Originaire de l’est de Berlin, Jens Bisky pose sur la ville divisée un regard presque détaché, dépourvu d’arrière-pensées anti-communistes ou anti-Ouest, selon le cas. Non pas qu’il idéaliserait le Berlin de sa jeunesse (il ne mobilise d’ailleurs jamais sa propre mémoire dans son livre), mais il excelle dans un digest des événements essentiels survenus dans les deux îlots berlinois : un Berlin-Ouest enclavé et un Berlin-Est vitrine du reste de la RDA. On reconnaît le style fluide qui caractérise son écriture dans la Süddeutsche Zeitung, mais aussi l’art et la pratique du « feuilleton » allemand qui n’a pas d’équivalent en français, des essais auxquels la presse quotidienne sait faire une place.

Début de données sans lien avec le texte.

Lemma has_match_after (pre s : string) :
  mem_char Text.lparen pre = false ->
  Text.has_paren_match (pre ++ s) = Text.has_paren_match s.
Proof.
  induction pre as [|c pre IH]; [reflexivity|].
  cbn [mem_char]. intros H. apply orb_false_iff in H. destruct H as [Hc H].
  cbn [append Text.has_paren_match Text.match_paren]. rewrite Hc. now apply IH.
Qed.

Lemma system_prompt_known (c : string) :
  In c keys -> mem_char Text.lparen (system_prompt c) = false.
Proof.
  intros H. cbv [keys character_models map fst] in H.
  repeat (destruct H as [<-|H]; [reflexivity|]). destruct H.
Qed.

(** The training preamble is a newline, then the system text of [chat]. *)
Lemma system_prompt_chat (c : string) :
  system_prompt c = String Text.nl (chat_system_content c).
Proof. reflexivity. Qed.

(** What a prompt is made of, when it is built. *)
Lemma prompt_at_ok (df : DataFrame) (sys : string) (i : Z) (p : string) :
  prompt_at df sys i = Ok p ->
  exists d1 d2,
    iloc df (i - 1) "Dialogue" = Ok (Str d1)
    /\ iloc df i "Dialogue" = Ok (Str d2)
    /\ p = sys ++ d1 ++ String Text.nl d2.
Proof.
  unfold prompt_at.
  destruct (iloc df (i - 1) "Dialogue") as [[|d1| |]|e]; try discriminate.
  cbn [bind_result str_add].
  destruct (iloc df i "Dialogue") as [[|d2| |]|e]; try discriminate.
  cbn [bind_result str_add]. intros [= <-].
  exists d1, d2. repeat split. now rewrite !append_assoc.
Qed.

Lemma iloc_in (df : DataFrame) (p : Z) (c : string) (x : cell) :
  iloc df p c = Ok x -> exists lr, In lr (rows df) /\ snd lr c = x.
Proof.
  unfold iloc. destruct ((- len df <=? p) && (p <? len df)); [|discriminate].
  destruct (nth_error (rows df) (Z.to_nat (p mod len df))) as [r|] eqn:E;
    [|discriminate].
  destruct (has_column c (columns df)); [|discriminate].
  intros [= <-]. exists r. split; [|reflexivity]. now apply nth_error_In in E.
Qed.

Lemma Forall2_in_r {A B : Type} (R : A -> B -> Prop) (l : list A) (l' : list B)
  (y : B) :
  Forall2 R l l' -> In y l' -> exists x, In x l /\ R x y.
Proof.
  induction 1 as [|a b l l' Hab _ IH]; [intros []|].
  intros [<-|H].
  - exists a. split; [now left|exact Hab].
  - destruct (IH H) as [x [Hx Hr]]. exists x. split; [now right|exact Hr].
Qed.

(** What [load_data] returns, when it returns: the prompts of the indexes
    in range. *)
Lemma load_data_returns (files : string -> option csv)
  (this : self) (f : csv) (t t' : list event) (ds : Dataset) :
  files (data_path this) = Some f ->
  load_data files this t = (Ok ds, t') ->
  exists df indexes prompts,
    prepare f (character_name this) = Ok (df, indexes)
    /\ Forall2 (fun ind p =>
                  prompt_at df (system_prompt (character_name this)) ind = Ok p)
               (filter (in_range df) indexes) prompts
    /\ dataset_column ds "prompt" = Some (map Str prompts).
Proof.
  intros Hf H. rewrite (load_data_eq files this f t Hf) in H.
  destruct (prepare f (character_name this)) as [[df indexes]|e] eqn:Ep;
    [|discriminate].
  destruct (build_prompts _ _ _ _ _) as [[prompts|e] t1] eqn:Eb; [|discriminate].
  injection H as <- <-.
  apply build_prompts_ok in Eb. destruct Eb as [built [-> [Hall _]]].
  exists df, indexes, built. repeat split; [exact Hall|].
  now rewrite assemble_eq.
Qed.

(** The prompts of the dataset [load_data] gives, one by one. *)
Lemma load_data_prompts (files : string -> option csv) (this : self) (f : csv)
  (t t' : list event) (ds : Dataset) (p : string) :
  files (data_path this) = Some f ->
  load_data files this t = (Ok ds, t') ->
  In (Str p) (dataset_prompts ds) ->
  exists df indexes i,
    prepare f (character_name this) = Ok (df, indexes)
    /\ In i indexes
    /\ prompt_at df (system_prompt (character_name this)) i = Ok p.
Proof.
  intros Hf H Hp.
  destruct (load_data_returns files this f t t' ds Hf H)
    as [df [indexes [prompts [Hprep [Hall Hcol]]]]].
  unfold dataset_prompts in Hp. rewrite Hcol in Hp.
  apply in_map_iff in Hp. destruct Hp as [q [[= ->] Hq]].
  destruct (Forall2_in_r _ _ _ _ Hall Hq) as [i [Hi Hr]].
  apply filter_In in Hi. exists df, indexes, i. tauto.
Qed.

End PromptsMore.

(** X10.  On a transcript file and for a known character, no prompt of
    the dataset holds a parenthetical span: the dialogues were cleaned, the
    preamble has no parenthesis, and the newline between the two dialogues
    keeps a parenthesis left open in the first from closing in the second. *)
Theorem prompts_hold_no_span (files : string -> option csv) (this : self)
  (f : csv) (t t' : list event) (ds : Dataset) (p : string) :
  files (data_path this) = Some f ->
  well_formed f = true ->
  In (character_name this) keys ->
  load_data files this t = (Ok ds, t') ->
  In (Str p) (dataset_prompts ds) ->
  Text.has_paren_match p = false.
Proof.
  intros Hf Hw Hc H Hp.
  destruct (load_data_prompts files this f t t' ds p Hf H Hp)
    as [df [indexes [i [Hprep [_ Hat]]]]].
  destruct (prepare_inv f _ _ _ Hprep) as [-> _].
  apply prompt_at_ok in Hat. destruct Hat as [d1 [d2 [H1 [H2 ->]]]].
  apply iloc_in in H1. destruct H1 as [r1 [Hr1 E1]].
  apply iloc_in in H2. destruct H2 as [r2 [Hr2 E2]].
  destruct (flagged_dialogue f r1 Hr1) as [x1 [Hx1 Hm1]].
  destruct (flagged_dialogue f r2 Hr2) as [x2 [Hx2 Hm2]].
  rewrite E1 in Hx1. rewrite E2 in Hx2.
  injection Hx1 as <-. injection Hx2 as <-.
  rewrite has_match_after by now apply system_prompt_known.
  now rewrite has_match_line, Hm1, Hm2.
Qed.

Lemma prompts_hold_no_span_witness :
  Text.has_paren_match
    (system_prompt "Rachel" ++ " Hi there Rachel how are you"
       ++ String Text.nl " I am doing great today thanks") = false.
Proof.
  apply (prompts_hold_no_span (disk two_lines) (bot "Rachel") two_lines
           [] [ReadCsv "transcript.csv"]
           (assemble [system_prompt "Rachel" ++ " Hi there Rachel how are you"
                        ++ String Text.nl " I am doing great today thanks"])).
  - reflexivity.
  - reflexivity.
  - simpl. tauto.
  - vm_compute. reflexivity.
  - simpl. left. reflexivity.
Defined.

(** The dialogue of a row of the flagged transcript is the cleaned
    dialogue of a record of the file. *)
Lemma flagged_row_source (f : csv) (lr : Z * row) (d : string) :
  clean_and_count (of_csv f) = Ok (cleaned_frame f) ->
  In lr (rows (flagged_transcript f)) ->
  snd lr "Dialogue" = Str d ->
  exists r s,
    In r (records f)
    /\ row_of (header f) r "Dialogue" = Str s
    /\ d = Text.remove_paranthesis s.
Proof.
  intros Hclean Hin Hd.
  destruct (clean_and_count_inv f _ Hclean) as [_ [_ Hstr]].
  unfold flagged_transcript, flagged_frame, cleaned_frame in Hin.
  cbn [rows] in Hin. rewrite map_map in Hin. apply in_map_iff in Hin.
  destruct Hin as [lr0 [<- Hin0]]. cbn [fst snd] in Hd.
  rewrite flag_rows_other in Hd by reflexivity.
  destruct (Hstr lr0 Hin0) as [s Hs].
  unfold clean_row in Hd. rewrite Hs in Hd. cbn [text_of] in Hd.
  rewrite update_other, update_other, update_same in Hd by reflexivity.
  injection Hd as <-.
  unfold dropna in Hin0. cbn [rows of_csv columns] in Hin0.
  apply filter_In in Hin0. destruct Hin0 as [Hin0 _].
  pose proof (label_from_bounds _ _ _ _ Hin0) as Hb.
  pose proof (label_from_in _ _ _ _ Hin0) as Hrow.
  exists (nth (Z.to_nat (fst lr0 - 0)) (records f) []), s.
  repeat split.
  - apply nth_In. lia.
  - now rewrite <- Hrow.
Qed.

Jens Bisky, Berlin. Biographie einer großen Stadt

Entrée du Altes Museum, Berlin (2005) © Jean-Luc Bertini

Aujourd’hui, Berlin est « une ville pauvre mais sexy », comme avait pu le dire l’ancien maire, Klaus Wowereit, et comme on peut encore la caractériser. Berlin n’est pas une belle ville, comment pourrait-elle l’être, elle qui fut reconstruite de bric et de broc ? Pourtant, visuellement, les effets positifs de la réunification ont sans doute été la rénovation des barres de béton (Plattenbauten) qui avaient donné sa légendaire couleur grise à la ville. « Sexy », en raison de la vitalité de sa vie culturelle à laquelle contribuent, nichés dans tout espace vert qui a réussi à se faire une place, des projets alternatifs de toutes sortes. Son côté chaotique et inachevé, bohème et volontairement négligé, évoquerait Brooklyn et certainement pas Paris, ville-musée : les clichés contiennent parfois une part de vérité !

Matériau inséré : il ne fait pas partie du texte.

Lemma sd_update_rows aux v cs sr sc sr' sc' :
  fold_opt (fun c '(sr, sc) =>
      sc' ← add_at int8 sc c v;
      sr' ← for_range 0 9 (fun r2 sr =>
               x ← getZ2 (aux_r aux) c r2; add_at int16 sr x v) sr;
      Some (sr', sc')) cs (sr, sc) = Some (sr', sc') ↔
  ∃ xs, rows_of aux cs = Some xs ∧
    Forall (fun c => 0 <= c < Z.of_nat (length sc)) cs ∧
    Forall (fun x => 0 <= x < Z.of_nat (length sr)) xs ∧
    sr' = bumps int16 v xs sr ∧ sc' = bumps int8 v cs sc.
Proof.
  revert sr sc. induction cs as [|c cs IH]; intros sr sc; simpl.
  - split.
    + intros [= <- <-]. exists []. done.
    + intros (xs & [= <-] & _ & _ & -> & ->). done.
  - destruct (add_at int8 sc c v) as [sc1|] eqn:Esc; simpl.
    2:{ split; [done|]. intros (xs & _ & Hc & _).
        assert (is_Some (add_at int8 sc c v)) as [? ?]; [|congruence].
        eexists. apply add_at_Some. split; [|done]. by inversion Hc. }
    apply add_at_Some in Esc as [Hc ->].
    destruct (for_range 0 9 (fun r2 sr => x ← getZ2 (aux_r aux) c r2; add_at int16 sr x v) sr)
      as [sr1|] eqn:Esr; simpl.
    + apply (for_range_reads (getZ2 (aux_r aux) c) (fun x a => add_at int16 a x v)) in Esr;
        [|done].
      destruct Esr as (ys & Hys & Hfold). rewrite Hys. simpl.
      apply fold_add_at in Hfold as [Hr ->].
      rewrite IH, bumps_length, bump_length. split.
      * intros (xs & -> & H1 & H2 & -> & ->). exists (ys ++ xs). simpl.
        split; [done|]. split; [|split; [|split]].
        -- by constructor.
        -- by apply Forall_app.
        -- by rewrite bumps_app.
        -- done.
      * intros (zs & Hzs & H1 & H2 & -> & ->).
        destruct (rows_of aux cs) as [xs|]; [|done]. simpl in Hzs. injection Hzs as <-.
        exists xs. apply Forall_app in H2 as [_ H2]. inversion H1; subst.
        by rewrite bumps_app.
    + split; [done|]. intros (zs & Hzs & H1 & H2 & _).
      destruct (reads (getZ2 (aux_r aux) c) 0 9) as [ys|] eqn:Hys; [|done].
      simpl in Hzs. destruct (rows_of aux cs) as [xs|]; [|done].
      simpl in Hzs. injection Hzs as <-.
      assert (is_Some (for_range 0 9 (fun r2 sr => x ← getZ2 (aux_r aux) c r2; add_at int16 sr x v) sr))
        as [? ?]; [|congruence].
      eexists.
      apply (for_range_reads (getZ2 (aux_r aux) c) (fun x a => add_at int16 a x v)); [done|].
      exists ys. split; [done|]. apply fold_add_at. split; [|done].
      by apply Forall_app in H2 as [H2 _].
Qed.

Lemma sd_update_spec aux sr sc r v sr' sc' :
  sd_update aux sr sc r v = Some (sr', sc') ↔
  ∃ cs xs, touches aux r = Some (cs, xs) ∧
    Forall (fun c => 0 <= c < Z.of_nat (length sc)) cs ∧
    Forall (fun x => 0 <= x < Z.of_nat (length sr)) xs ∧
    sr' = bumps int16 v xs sr ∧ sc' = bumps int8 v cs sc.
Proof.
  unfold sd_update, touches.
  rewrite (for_range_reads (getZ2 (aux_c aux) r)
    (fun c '(sr, sc) =>
      sc' ← add_at int8 sc c v;
      sr' ← for_range 0 9 (fun r2 sr =>
               x ← getZ2 (aux_r aux) c r2; add_at int16 sr x v) sr;
      Some (sr', sc'))).
  2:{ intros k [a b]. done. }
  split.
  - intros (cs & Hcs & H). apply sd_update_rows in H as (xs & Hxs & H).
    exists cs, xs. rewrite Hcs. simpl. rewrite Hxs. done.
  - intros (cs & xs & H & H').
    destruct (reads (getZ2 (aux_c aux) r) 0 4) as [cs'|]; [|done]. simpl in H.
    destruct (rows_of aux cs') as [xs'|] eqn:E; [|done]. simpl in H.
    injection H as <- <-. exists cs'. split; [done|].
    apply sd_update_rows. exists xs'. done.
Qed.

#[local] Transparent reads for_range.

Lemma getZ_of_nat {A} (a : list A) (n : nat) : getZ a (Z.of_nat n) = a !! n.
Proof.
  unfold getZ. destruct (Z.ltb_spec (Z.of_nat n) 0); [lia|]. by rewrite Nat2Z.id.
Qed.

Lemma list_eq_getZ {A} (a b : list A) : (∀ k, getZ a k = getZ b k) → a = b.
Proof. intros H. apply list_eq. intros n. rewrite <- !getZ_of_nat. apply H. Qed.

Lemma getZ_bump conv v a x k :
  getZ (bump conv v a x) k =
  if x =? k then (fun y => conv (y + v)) <$> getZ a k else getZ a k.
Proof.
  unfold bump.
  destruct (add_at_cases conv a x v) as [(y & Hy & Hx & ->)|(Hy & Hx & ->)]; simpl.
  - destruct (Z.eqb_spec x k) as [<-|Hne].
    + rewrite Hy. simpl. apply getZ_Some. split; [lia|].
      apply list_lookup_insert_eq. lia.
    + unfold getZ. destruct (Z.ltb_spec k 0); [done|].
      apply list_lookup_insert_ne. lia.
  - destruct (Z.eqb_spec x k) as [<-|Hne]; [by rewrite Hy | done].
Qed.

Lemma getZ_bumps bits v xs : 
  0 < bits →
  ∀ a k,
    (∀ y, getZ a k = Some y → - 2 ^ (bits - 1) <= y < 2 ^ (bits - 1)) →
    getZ (bumps (wrap_signed bits) v xs a) k =
    (fun y => wrap_signed bits (y + v * countZ k xs)) <$> getZ a k.
Proof.
  intros Hb. induction xs as [|x xs IH]; intros a k Ha.
  - simpl. destruct (getZ a k) as [y|] eqn:E; [|done]. simpl.
    rewrite Z.mul_0_r, Z.add_0_r, wrap_signed_id; auto.
  - change (bumps (wrap_signed bits) v (x :: xs) a)
      with (bumps (wrap_signed bits) v xs (bump (wrap_signed bits) v a x)).
    rewrite IH.
    + rewrite getZ_bump. simpl. destruct (Z.eqb_spec x k) as [->|Hne].
      * destruct (getZ a k) as [y|]; [|done]. simpl.
        rewrite wrap_signed_add. do 2 f_equal. lia.
      * destruct (getZ a k) as [y|]; [|done]. simpl. do 2 f_equal; lia.
    + intros y. rewrite getZ_bump. destruct (Z.eqb_spec x k) as [->|Hne]; [|by auto].
      destruct (getZ a k) as [y'|]; [|done]. simpl. intros [= <-].
      by apply wrap_signed_range.
Qed.

Lemma Forall_getZ {A} (P : A → Prop) (a : list A) k y :
  Forall P a → getZ a k = Some y → P y.
Proof.
  intros H [_ E]%getZ_Some. eapply Forall_lookup in H; eauto.
Qed.

Lemma bumps_undo bits xs a :
  0 < bits →
  Forall (fun y => - 2 ^ (bits - 1) <= y < 2 ^ (bits - 1)) a →
  bumps (wrap_signed bits) (-1) xs (bumps (wrap_signed bits) 1 xs a) = a.
Proof.
  intros Hb Ha. apply list_eq_getZ. intros k.
  rewrite getZ_bumps; [|done|].
  - rewrite getZ_bumps; [|done|by intros y Hy; apply (Forall_getZ _ _ _ _ Ha Hy)].
    destruct (getZ a k) as [y|] eqn:E; [|done]. simpl. f_equal.
    rewrite wrap_signed_add.
    replace (y + 1 * countZ k xs + -1 * countZ k xs) with y by lia.
    apply wrap_signed_id; [done|]. apply (Forall_getZ _ _ _ _ Ha E).
  - intros y. rewrite getZ_bumps; [|done|by intros y' Hy'; apply (Forall_getZ _ _ _ _ Ha Hy')].
    destruct (getZ a k) as [y'|]; [|done]. simpl. intros [= <-].
    by apply wrap_signed_range.
Qed.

Berlin est une ville perpétuellement en chantier. Où est donc passée la fameuse efficacité allemande ? Encore un cliché sans doute – mais que dire d’une ville qui n’arrive pas à achever un projet d’aéroport digne d’une capitale depuis près de dix ans et où la magnifique allée des Tilleuls (Unter der Linden), que la RDA avait si bien su entretenir, n’est depuis cinq ans qu’immense blessure à ciel ouvert étendue de l’Opéra (dont le jardin a été sacrifié) à la porte de Brandebourg ? La ville a dépensé beaucoup d’argent pour effacer les traces de la RDA, ainsi le célèbre Palast der Republik, lieu de la Chambre du peuple, dont la destruction a coûté des millions. Berlin en a aussi, il est vrai, exhumé d’autres, ainsi celles qui rappellent les crimes du IIIe Reich.

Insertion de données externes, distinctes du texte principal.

(** * client-playground: reference builder and execution driver

    A shallow embedding of the package's entry module ([ref], [proc], [run]).

    JavaScript objects live in a store and are denoted by their location, so
    that [===] on objects is equality of locations.  The closure variables of
    one [proc] call ([path], [_input], [_name], [_when]) form one store cell
    shared by the four members of the builder object. *)

From stdpp Require Import gmap strings list fin_maps.

Open Scope string_scope.

(** ** Values and the store *)

Definition loc := nat.

Inductive value :=
  | VUndefined
  | VNull
  | VBool (b : bool)
  | VNumber (z : Z)
  | VBigInt (z : Z)
  | VString (s : string)
  | VRef (l : loc).

Global Instance value_eq_dec : EqDecision value.
Proof. solve_decision. Defined.

(** The closure environment of one [proc(path)] call. *)
Record Env := mkEnv {
  path : value;
  _input : value;
  _name : option string;   (* [string | undefined] *)
  _when : option string    (* [string | undefined] *)
}.

Inductive cell :=
  | Obj (fields : gmap string value)
  | Arr (elems : list value)
  | Builder (env : Env).

Abbreviation Heap := (list cell).

(** Object creation: the new object gets the next unused location. *)
Definition alloc (c : cell) (h : Heap) : loc * Heap := (length h, (h ++ [c])%list).

(** [o[k] = v] on the object at [l]. *)
Definition set_property (l : loc) (k : string) (v : value) (h : Heap) : Heap :=
  match h !! l with
  | Some (Obj m) => <[l := Obj (<[k := v]> m)]> h
  | _ => h
  end.

(** [delete o[k]] on the object at [l]. *)
Definition delete_property (l : loc) (k : string) (h : Heap) : Heap :=
  match h !! l with
  | Some (Obj m) => <[l := Obj (delete k m)]> h
  | _ => h
  end.

(** [o[k]]: a missing property reads as [undefined]. *)
Definition get_property (l : loc) (k : string) (h : Heap) : value :=
  match h !! l with
  | Some (Obj m) => default VUndefined (m !! k)
  | _ => VUndefined
  end.

(** [k in o]. *)
Definition has_property (l : loc) (k : string) (h : Heap) : bool :=
  match h !! l with
  | Some (Obj m) => bool_decide (is_Some (m !! k))
  | _ => false
  end.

Ville « pauvre », Berlin est aujourd’hui le refuge d’autres « nouveaux venus », Turcs, ex-Soviétiques, Iraniens, Syriens. Le melting pot ne fonctionne pas comme jadis, mais il fonctionne mieux qu’en France, semble-t-il. À Berlin, on devient très berlinois. Rien n’est plus étranger à Jens Bisky qu’une nostalgie de bon ton. Comme sa ville, il va de l’avant. Berlin regorge toujours de projets plus audacieux les uns que les autres, sans que cela déchaine les passions tristes des esprits conservateurs (qui, de toute façon, vivent ailleurs, à Munich ou au bord du Rhin). Ainsi le dernier en date, qui me réjouit particulièrement : le projet de plage aménagée au bord de la Spree, au pied de l’île des musées (Museuminsel), le plus bel endroit sans doute de Berlin, qui ne compte pas beaucoup de beaux endroits. Bien sûr, cela n’est pas pour bientôt et on peut même douter de sa faisabilité. Mais en attendant, on peut toujours, c’est l’affaire de quelques stations de métro ou de tramway, aller se baigner à l’ouest à Schlachtensee, à l’est à Weissensee. Il y a aussi Wannsee, bien sûr, mais on préfèrera les autres lacs, nombreux et moins chargés d’histoire.